Among the records below, count the lines where "encoding" occurs, and report that total alone.
Segment Open
(** ** Notions used in the statements *)

(** Byte count and codec selected by a length prefix. *)
Definition string_extent (prefix : Z) : Z * encoding :=
  if prefix <? 0 then (- prefix * 2, utf_16) else (prefix, ascii).

(** The text begins with U+FEFF or U+FFFE, the code units whose
    little-endian bytes are the two byte order marks. *)
Definition starts_with_bom (t : str) : bool :=
  match t with
  | c :: _ => (c =? 0xFEFF) || (c =? 0xFFFE)
  | [] => false
  end.

(** A 16-bit code unit. *)
Definition is_code_unit (u : Z) : Prop := 0 <= u < 65536.

(** [bs] is the content of [data] from offset [c] on. *)
Definition holds (data : bytes) (c : Z) (bs : bytes) : Prop :=
  0 <= c /\ exists rest, skipn (Z.to_nat c) data = bs ++ rest.

(** A method leaves the byte buffer of the reader as it found it, whether
    it returns or raises. *)
Definition keeps_data {A : Type} (m : method A) : Prop :=
  forall self, __data (final_reader (m self)) = __data self.

(** Where [data.find(sub, start)] and [data.rfind(sub, start)] begin to look:
    a negative [start] counts from the end of the buffer. *)
Definition search_from (data : bytes) (start : Z) : Z :=
  if start <? 0 then Z.max 0 (start + len data) else start.

(** [value] occurs in [data] at offset [r]: [data[r : r + len(value)] == value]
    with the whole of it inside the buffer. *)
Definition occurs_at (data value : bytes) (r : Z) : Prop :=
  holds data r value /\ r + len value <= len data.

(** The bytes of [abcabc]. *)
Definition abcabc : bytes := [x61; x62; x63; x61; x62; x63].

(** Position of the padding word of a built header: 16 where the cook word
    is absent, 20 where it is present. *)
Definition pad_offset (m : Meta) : Z :=
  cursor_after_cook 0 (file_version m) (cook_version m).

(** What a built header holds, field by field. Where the cook word is absent
    the word at offset 16 is the padding, which is the zero [cook_version]. *)
Record header_layout (m : Meta) (d : bytes) (path_bs guid_bs : bytes) : Prop := {
  hl_path : encode_string (path m) = Some path_bs;
  hl_guid : encode_string (asset_guid m) = Some guid_bs;
  hl_fv_range : - 2 ^ 31 <= file_version m < 2 ^ 31;
  hl_lic_range : 0 <= license_version m < 2 ^ 32;
  hl_ue_range : 0 <= ue_version m < 2 ^ 32;
  hl_cook_range : 0 <= cook_version m < 2 ^ 32;
  hl_at_range : 0 <= asset_type m < 2 ^ 32;
  hl_do_range : 0 <= data_offset m < 2 ^ 32;
  hl_magic : holds d 0 (le_bytes 4 0x9E2A83C1);
  hl_fv : holds d 4 (le_bytes 4 (file_version m));
  hl_lic : holds d 8 (le_bytes 4 (license_version m));
  hl_ue : holds d 12 (le_bytes 4 (ue_version m));
  hl_cook : holds d 16 (le_bytes 4 (cook_version m));
  hl_at : holds d (pad_offset m + 4) (le_bytes 4 (asset_type m));
  hl_anchor : holds d (pad_offset m + 8) anchor_pattern;
  hl_do : holds d (pad_offset m + 12) (le_bytes 4 (data_offset m));
  hl_path_at : holds d (pad_offset m + 16) path_bs;
  hl_tail : holds d (pad_offset m + 16 + len path_bs + 12)
              ((if file_version m =? -8 then [] else le_bytes 4 0 ++ zeros 4) ++ guid_bs)
}.

(** ** Example buffers *)

(** Text literals for examples. *)
Definition text (s : string) : str :=
  map (fun b => byte_val b) (list_byte_of_string s).

Definition built (o : option bytes) : bytes :=
  match o with
  | Some d => d
  | None => []
  end.

(** The end-to-end scenario of the specification, section 8. The header is
    76 bytes long, so the payload starts at offset 76. *)
Definition scenario_meta : Meta :=
  mkMeta 1 0 0 5 1 76 (text "/Game/X") (text "ABC").

Definition scenario_entry : str * str := (text "Key1", text "Value1").

(** The header of the end-to-end scenario alone. *)
Definition scenario_header : bytes := built (build_header scenario_meta).

Definition scenario_buffer : bytes :=
  built (build_string_table scenario_meta (text "ABC") (text "Table") 1 [scenario_entry]).

(** The same table with a declared count of [-1]. *)
Definition negative_count_buffer : bytes :=
  built (build_string_table scenario_meta (text "ABC") (text "Table") (-1) [scenario_entry]).

(** A table that declares three entries and holds two. *)
Definition short_table_buffer : bytes :=
  built (build_string_table scenario_meta (text "ABC") (text "Table") 3
           [scenario_entry; (text "Key2", text "Value2")]).

(** The same table with four zero bytes where a third pair would begin. *)
Definition zero_tail_table_buffer : bytes :=
  short_table_buffer ++ [x00; x00; x00; x00].

(** A third pair for that table, 20 bytes when encoded. *)
Definition third_entry : str * str := (text "Key3", text "Value3").

(** The table with its third pair cut after [j] bytes. *)
Definition cut_table_buffer (j : nat) : bytes :=
  short_table_buffer ++ firstn j (built (encode_entry third_entry)).

(** The scenario's header behind five other bytes. *)
Definition offset_header_buffer : bytes :=
  [xaa; xaa; xaa; xaa; xaa] ++ scenario_header.

(** A table whose payload GUID is not the GUID of the header. *)
Definition guid_mismatch_buffer : bytes :=
  built (build_string_table scenario_meta (text "ABD") (text "Table") 1 [scenario_entry]).

(** A 29-byte buffer with the magic and no occurrence of the anchor
    [28 00 00 00] at all. *)
Definition no_anchor_buffer : bytes :=
  [ xc1; x83; x2a; x9e;
    x00; x00; x00; x01;
    x00; x00; x00; x00;
    x01; x00; x00; x00;
    x05; x00; x00; x00;
    x01; x00; x00; x00;
    x01; x00; x00; x00;
    x00 ].

(** The scenario's fields in the general layout with [cook_version = 0]. *)
Definition cook_zero_meta : Meta :=
  mkMeta 1 0 0 0 1 76 (text "/Game/X") (text "ABC").

Definition cook_zero_header : bytes := built (build_header cook_zero_meta).

(** The scenario's fields with another asset type. *)
Definition other_type_meta : Meta :=
  mkMeta 1 0 0 5 2 76 (text "/Game/X") (text "ABC").

Definition other_type_header : bytes := built (build_header other_type_meta).

(** The scenario's fields in the legacy layout, with [cook_version = 0]. *)
Definition legacy_meta : Meta :=
  mkMeta (-8) 0 0 0 1 68 (text "/Game/X") (text "ABC").

Definition legacy_header : bytes := built (build_header legacy_meta).

(** The two-character text U+FEFF, "A". *)
Definition bom_text : str := [0xFEFF; 0x41].

(** The scenario's fields with a path that begins with U+FEFF. *)
Definition bom_path_meta : Meta :=
  mkMeta 1 0 0 5 1 76 bom_text (text "ABC").

Definition bom_path_header : bytes := built (build_header bom_path_meta).

(** Its wide encoding: prefix [-3], then [FF FE], [41 00], [00 00]. *)
Definition bom_text_buffer : bytes :=
  [xfd; xff; xff; xff; xff; xfe; x41; x00; x00; x00].

(** ** The remaining methods of the reader *)

(** [data.rfind(sub, start)]: highest index at or after [start] where [sub]
    occurs, or [-1]. *)
Fixpoint rsearch (sub l : bytes) : option nat :=
  match l with
  | [] => if starts_with sub [] then Some O else None
  | _ :: l' =>
      match rsearch sub l' with
      | Some i => Some (S i)
      | None => if starts_with sub l then Some O else None
      end
  end.

Definition bytes_rfind (data sub : bytes) (start : Z) : Z :=
  let n := len data in
  let a := if start <? 0 then Z.max 0 (start + n) else start in
  if n - a <? len sub then -1
  else match rsearch sub (skipn (Z.to_nat a) data) with
       | Some i => a + Z.of_nat i
       | None => -1
       end.

(** [find] and [find_last] hand their argument to [bytes.find] and
    [bytes.rfind]; the argument is modelled as the [bytes] object these
    accept. *)
Definition find (value : bytes) : method Z :=
  self <- this ;;
  ret (bytes_find (__data self) value (__cursor self)).

Definition find_last (value : bytes) : method Z :=
  self <- this ;;
  ret (bytes_rfind (__data self) value (__cursor self)).

(** ** Console colours *)

Module Colorize.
Segment Closed
§ **SOLVED PROBLEM**: 2